- Activity -
Below are the records; pull every line that includes "unfold".

- Source material -

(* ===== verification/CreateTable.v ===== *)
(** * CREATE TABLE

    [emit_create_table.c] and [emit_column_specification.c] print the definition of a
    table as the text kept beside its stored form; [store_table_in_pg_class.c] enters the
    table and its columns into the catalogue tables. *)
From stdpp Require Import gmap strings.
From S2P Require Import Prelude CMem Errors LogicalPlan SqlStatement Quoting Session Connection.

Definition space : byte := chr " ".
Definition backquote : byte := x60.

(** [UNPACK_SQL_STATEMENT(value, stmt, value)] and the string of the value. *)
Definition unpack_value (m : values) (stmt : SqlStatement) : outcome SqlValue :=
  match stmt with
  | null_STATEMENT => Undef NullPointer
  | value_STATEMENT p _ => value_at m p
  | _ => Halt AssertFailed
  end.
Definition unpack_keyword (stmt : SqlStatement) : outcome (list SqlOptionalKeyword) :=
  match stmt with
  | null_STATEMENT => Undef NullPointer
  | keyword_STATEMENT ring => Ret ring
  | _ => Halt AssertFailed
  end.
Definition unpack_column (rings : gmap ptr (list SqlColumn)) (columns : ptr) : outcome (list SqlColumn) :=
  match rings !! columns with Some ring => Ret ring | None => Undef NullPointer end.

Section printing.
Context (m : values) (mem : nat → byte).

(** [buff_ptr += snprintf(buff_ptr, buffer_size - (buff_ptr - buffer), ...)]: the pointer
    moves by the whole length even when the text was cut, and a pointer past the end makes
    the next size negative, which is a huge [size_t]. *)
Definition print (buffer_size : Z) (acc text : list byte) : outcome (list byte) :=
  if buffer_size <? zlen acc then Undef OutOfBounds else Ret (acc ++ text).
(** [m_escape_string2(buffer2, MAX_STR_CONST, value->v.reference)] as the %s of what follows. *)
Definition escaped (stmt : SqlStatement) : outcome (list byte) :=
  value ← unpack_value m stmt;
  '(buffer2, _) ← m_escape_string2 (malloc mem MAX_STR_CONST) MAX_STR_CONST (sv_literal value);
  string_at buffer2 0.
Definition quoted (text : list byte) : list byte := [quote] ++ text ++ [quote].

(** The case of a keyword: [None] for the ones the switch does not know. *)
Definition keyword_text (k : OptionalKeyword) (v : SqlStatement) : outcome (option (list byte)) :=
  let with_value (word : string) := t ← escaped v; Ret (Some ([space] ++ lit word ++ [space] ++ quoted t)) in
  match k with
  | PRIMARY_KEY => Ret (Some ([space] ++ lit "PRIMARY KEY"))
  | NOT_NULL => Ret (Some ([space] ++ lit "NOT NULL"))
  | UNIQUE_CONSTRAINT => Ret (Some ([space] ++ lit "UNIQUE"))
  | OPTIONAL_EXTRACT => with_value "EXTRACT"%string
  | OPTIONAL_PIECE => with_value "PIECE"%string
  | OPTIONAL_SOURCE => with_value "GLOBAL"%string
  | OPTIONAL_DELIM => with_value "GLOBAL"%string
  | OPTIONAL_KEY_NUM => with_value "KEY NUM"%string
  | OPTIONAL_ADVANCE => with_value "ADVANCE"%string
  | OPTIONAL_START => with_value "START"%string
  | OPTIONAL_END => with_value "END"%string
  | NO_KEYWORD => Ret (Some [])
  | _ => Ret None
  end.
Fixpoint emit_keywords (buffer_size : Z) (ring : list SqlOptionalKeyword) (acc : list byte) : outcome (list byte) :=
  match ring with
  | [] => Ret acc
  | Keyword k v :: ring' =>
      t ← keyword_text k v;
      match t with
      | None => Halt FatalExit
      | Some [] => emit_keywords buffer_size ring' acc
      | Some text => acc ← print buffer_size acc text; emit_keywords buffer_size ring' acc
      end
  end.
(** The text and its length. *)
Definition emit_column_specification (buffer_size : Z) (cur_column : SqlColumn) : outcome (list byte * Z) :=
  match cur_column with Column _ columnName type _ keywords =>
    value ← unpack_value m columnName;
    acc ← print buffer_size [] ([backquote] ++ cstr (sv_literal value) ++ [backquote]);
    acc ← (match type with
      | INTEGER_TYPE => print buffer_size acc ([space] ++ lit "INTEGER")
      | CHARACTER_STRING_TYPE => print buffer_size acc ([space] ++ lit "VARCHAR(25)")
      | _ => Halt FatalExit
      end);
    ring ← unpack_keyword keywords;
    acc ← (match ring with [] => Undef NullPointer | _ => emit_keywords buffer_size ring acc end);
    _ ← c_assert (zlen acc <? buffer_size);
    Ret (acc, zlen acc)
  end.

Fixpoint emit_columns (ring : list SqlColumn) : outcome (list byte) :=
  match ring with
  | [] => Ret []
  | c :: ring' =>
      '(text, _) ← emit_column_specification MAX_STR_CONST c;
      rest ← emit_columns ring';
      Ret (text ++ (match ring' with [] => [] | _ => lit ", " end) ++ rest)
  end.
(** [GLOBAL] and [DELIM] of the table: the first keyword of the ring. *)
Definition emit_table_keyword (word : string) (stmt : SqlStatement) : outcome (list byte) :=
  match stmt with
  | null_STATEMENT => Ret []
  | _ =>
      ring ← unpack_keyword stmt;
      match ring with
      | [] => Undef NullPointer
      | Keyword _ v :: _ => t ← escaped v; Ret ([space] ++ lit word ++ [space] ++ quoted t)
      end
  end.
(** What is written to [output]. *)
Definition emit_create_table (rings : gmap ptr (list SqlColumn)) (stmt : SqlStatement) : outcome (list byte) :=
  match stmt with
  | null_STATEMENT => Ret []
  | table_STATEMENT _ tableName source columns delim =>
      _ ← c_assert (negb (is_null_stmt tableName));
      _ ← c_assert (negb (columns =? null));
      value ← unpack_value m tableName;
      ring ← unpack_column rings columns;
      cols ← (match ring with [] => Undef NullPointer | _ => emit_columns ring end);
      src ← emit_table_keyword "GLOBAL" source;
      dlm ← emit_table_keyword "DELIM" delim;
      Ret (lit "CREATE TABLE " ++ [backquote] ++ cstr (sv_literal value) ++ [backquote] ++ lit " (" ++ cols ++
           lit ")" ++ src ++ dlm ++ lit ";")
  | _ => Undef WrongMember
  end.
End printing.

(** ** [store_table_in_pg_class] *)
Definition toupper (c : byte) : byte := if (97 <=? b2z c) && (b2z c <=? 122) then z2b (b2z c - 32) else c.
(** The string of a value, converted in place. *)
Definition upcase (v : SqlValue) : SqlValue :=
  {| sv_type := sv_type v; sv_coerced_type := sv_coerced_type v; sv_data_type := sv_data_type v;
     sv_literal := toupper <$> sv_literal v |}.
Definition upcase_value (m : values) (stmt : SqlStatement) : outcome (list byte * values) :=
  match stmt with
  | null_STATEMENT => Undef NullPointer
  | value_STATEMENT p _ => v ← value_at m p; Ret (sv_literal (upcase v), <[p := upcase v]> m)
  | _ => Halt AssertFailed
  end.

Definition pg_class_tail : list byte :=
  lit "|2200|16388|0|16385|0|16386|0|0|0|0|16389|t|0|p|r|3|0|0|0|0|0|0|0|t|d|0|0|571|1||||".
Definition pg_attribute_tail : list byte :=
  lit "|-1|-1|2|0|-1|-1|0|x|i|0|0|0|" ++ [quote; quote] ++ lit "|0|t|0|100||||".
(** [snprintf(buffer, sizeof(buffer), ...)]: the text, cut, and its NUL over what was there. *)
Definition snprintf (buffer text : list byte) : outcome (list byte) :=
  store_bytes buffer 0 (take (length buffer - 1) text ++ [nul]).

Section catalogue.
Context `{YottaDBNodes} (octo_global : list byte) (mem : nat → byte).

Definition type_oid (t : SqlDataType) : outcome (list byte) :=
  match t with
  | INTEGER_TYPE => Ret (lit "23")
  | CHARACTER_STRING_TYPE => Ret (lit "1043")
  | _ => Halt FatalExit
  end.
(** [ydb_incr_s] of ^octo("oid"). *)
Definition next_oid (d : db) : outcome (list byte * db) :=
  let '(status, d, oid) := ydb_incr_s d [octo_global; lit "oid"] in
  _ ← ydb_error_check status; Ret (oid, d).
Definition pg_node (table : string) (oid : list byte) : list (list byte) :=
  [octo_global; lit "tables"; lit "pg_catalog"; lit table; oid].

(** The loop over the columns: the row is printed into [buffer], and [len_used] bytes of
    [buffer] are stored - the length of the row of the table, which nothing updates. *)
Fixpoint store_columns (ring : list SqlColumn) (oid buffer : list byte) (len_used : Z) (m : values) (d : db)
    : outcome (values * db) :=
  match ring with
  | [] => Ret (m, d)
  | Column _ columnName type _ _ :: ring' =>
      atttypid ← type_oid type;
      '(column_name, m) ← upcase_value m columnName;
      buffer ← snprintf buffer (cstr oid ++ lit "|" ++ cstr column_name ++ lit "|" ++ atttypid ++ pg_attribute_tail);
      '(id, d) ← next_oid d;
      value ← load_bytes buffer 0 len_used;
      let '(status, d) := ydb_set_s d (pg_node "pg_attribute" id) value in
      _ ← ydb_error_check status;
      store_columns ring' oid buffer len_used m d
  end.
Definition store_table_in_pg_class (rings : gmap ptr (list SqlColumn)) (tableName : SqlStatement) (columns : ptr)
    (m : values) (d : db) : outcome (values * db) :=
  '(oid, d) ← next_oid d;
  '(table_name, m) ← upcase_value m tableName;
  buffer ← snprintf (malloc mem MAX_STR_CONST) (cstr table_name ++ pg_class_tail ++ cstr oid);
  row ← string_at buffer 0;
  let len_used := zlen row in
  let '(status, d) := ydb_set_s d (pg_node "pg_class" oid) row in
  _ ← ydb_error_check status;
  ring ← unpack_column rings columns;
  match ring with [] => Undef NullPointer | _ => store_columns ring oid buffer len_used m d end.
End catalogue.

---

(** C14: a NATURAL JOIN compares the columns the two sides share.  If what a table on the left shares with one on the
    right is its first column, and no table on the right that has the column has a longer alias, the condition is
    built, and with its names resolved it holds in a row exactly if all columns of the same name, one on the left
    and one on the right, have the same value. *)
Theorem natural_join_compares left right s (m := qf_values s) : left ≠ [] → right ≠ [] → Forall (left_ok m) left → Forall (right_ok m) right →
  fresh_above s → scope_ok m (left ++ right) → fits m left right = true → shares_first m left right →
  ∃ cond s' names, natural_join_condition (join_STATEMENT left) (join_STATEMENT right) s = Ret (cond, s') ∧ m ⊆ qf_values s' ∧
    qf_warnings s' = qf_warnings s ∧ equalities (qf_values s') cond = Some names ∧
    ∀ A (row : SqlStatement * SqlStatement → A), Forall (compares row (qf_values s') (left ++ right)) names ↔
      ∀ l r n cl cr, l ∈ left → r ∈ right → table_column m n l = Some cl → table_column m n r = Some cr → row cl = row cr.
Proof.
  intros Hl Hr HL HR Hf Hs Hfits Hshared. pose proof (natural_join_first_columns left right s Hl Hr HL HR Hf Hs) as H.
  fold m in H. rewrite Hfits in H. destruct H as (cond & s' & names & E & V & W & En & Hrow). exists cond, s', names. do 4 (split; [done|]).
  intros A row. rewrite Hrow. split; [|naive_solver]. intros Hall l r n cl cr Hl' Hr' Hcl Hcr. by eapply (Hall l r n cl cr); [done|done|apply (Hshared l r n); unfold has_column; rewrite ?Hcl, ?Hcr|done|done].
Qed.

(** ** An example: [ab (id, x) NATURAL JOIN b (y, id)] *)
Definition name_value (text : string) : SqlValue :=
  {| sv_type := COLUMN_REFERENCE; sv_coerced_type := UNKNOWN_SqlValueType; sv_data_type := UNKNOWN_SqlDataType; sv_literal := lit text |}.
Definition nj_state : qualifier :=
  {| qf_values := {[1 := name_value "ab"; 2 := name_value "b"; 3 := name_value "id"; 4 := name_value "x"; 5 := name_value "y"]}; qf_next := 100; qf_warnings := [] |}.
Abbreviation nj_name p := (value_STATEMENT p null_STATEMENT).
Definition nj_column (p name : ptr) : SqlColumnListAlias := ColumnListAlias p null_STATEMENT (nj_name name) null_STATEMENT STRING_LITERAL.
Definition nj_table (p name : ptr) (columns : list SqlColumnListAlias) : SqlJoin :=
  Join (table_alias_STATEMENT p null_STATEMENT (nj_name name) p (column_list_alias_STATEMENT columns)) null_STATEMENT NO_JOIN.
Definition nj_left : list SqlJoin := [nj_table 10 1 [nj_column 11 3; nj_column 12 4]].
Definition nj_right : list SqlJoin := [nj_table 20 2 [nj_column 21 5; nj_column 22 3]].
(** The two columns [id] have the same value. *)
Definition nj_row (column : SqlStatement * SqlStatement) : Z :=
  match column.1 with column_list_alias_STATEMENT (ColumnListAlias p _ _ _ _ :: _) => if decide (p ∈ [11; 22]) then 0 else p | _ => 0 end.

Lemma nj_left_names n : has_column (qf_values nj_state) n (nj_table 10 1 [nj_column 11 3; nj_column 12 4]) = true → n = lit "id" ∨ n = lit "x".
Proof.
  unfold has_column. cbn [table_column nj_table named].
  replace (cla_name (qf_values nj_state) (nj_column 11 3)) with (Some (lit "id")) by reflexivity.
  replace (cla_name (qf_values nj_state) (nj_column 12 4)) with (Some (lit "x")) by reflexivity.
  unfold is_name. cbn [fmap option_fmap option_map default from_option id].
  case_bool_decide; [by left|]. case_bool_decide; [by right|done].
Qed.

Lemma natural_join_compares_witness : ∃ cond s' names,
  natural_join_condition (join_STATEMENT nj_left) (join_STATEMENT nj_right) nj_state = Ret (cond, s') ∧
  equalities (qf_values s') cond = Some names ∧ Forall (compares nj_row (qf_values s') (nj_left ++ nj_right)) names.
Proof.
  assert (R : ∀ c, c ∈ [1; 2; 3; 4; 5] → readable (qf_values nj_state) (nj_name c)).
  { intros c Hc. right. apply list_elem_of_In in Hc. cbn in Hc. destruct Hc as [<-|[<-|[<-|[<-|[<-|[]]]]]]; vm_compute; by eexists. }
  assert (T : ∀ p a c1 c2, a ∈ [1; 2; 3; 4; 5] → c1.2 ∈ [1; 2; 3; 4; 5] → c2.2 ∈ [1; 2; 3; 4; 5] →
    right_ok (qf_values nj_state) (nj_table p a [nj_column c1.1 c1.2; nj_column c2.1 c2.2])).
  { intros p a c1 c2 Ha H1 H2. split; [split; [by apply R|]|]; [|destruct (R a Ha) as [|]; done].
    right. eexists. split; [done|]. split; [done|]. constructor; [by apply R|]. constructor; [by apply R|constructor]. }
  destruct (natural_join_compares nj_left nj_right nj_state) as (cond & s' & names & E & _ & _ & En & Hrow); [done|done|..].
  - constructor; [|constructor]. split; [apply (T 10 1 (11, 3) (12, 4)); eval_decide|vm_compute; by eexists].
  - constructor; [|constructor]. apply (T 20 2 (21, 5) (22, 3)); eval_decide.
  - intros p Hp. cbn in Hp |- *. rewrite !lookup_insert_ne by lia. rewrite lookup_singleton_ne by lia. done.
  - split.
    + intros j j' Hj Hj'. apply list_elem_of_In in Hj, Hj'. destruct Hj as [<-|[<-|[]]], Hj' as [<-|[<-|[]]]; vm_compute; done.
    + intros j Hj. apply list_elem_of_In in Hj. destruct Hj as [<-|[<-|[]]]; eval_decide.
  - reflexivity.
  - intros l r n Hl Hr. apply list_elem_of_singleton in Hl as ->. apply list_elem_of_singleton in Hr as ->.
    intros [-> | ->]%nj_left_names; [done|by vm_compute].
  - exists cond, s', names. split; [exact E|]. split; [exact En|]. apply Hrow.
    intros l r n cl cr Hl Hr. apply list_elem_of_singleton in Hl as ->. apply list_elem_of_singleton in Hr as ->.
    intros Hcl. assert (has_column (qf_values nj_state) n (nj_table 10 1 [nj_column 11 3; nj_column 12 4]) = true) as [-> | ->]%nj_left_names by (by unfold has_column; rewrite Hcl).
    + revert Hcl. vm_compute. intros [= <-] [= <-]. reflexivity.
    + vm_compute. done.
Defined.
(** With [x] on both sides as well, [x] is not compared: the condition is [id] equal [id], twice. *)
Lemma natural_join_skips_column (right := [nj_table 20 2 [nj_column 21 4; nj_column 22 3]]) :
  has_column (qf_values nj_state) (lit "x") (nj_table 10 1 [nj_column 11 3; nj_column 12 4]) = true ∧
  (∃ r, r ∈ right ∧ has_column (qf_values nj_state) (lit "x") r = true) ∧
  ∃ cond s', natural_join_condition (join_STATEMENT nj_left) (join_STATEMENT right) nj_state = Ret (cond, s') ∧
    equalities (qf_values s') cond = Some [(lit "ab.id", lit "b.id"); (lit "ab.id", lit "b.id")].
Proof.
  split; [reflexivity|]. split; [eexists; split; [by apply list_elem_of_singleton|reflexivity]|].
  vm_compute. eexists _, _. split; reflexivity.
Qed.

==

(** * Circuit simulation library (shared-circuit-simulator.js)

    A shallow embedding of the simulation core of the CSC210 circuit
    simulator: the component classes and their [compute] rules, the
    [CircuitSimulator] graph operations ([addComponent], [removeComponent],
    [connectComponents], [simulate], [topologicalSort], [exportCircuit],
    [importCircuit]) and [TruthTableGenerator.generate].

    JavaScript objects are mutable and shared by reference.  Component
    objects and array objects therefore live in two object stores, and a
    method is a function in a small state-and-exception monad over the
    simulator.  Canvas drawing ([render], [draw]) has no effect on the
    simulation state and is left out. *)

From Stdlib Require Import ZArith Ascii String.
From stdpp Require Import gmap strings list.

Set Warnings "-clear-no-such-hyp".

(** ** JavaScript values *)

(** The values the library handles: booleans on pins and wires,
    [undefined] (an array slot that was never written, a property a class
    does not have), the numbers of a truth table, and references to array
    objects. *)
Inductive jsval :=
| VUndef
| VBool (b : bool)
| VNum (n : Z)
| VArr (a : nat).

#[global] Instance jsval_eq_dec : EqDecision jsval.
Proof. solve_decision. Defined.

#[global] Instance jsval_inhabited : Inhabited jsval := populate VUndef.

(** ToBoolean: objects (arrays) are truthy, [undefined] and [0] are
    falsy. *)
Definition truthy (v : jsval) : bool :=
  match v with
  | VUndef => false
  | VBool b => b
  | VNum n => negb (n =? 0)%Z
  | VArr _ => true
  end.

- Output below -
  intros A row. rewrite Hrow. split; [|naive_solver]. intros Hall l r n cl cr Hl' Hr' Hcl Hcr. by eapply (Hall l r n cl cr); [done|done|apply (Hshared l r n); unfold has_column; rewrite ?Hcl, ?Hcr|done|done].
  unfold has_column. cbn [table_column nj_table named].
  unfold is_name. cbn [fmap option_fmap option_map default from_option id].
    intros Hcl. assert (has_column (qf_values nj_state) n (nj_table 10 1 [nj_column 11 3; nj_column 12 4]) = true) as [-> | ->]%nj_left_names by (by unfold has_column; rewrite Hcl).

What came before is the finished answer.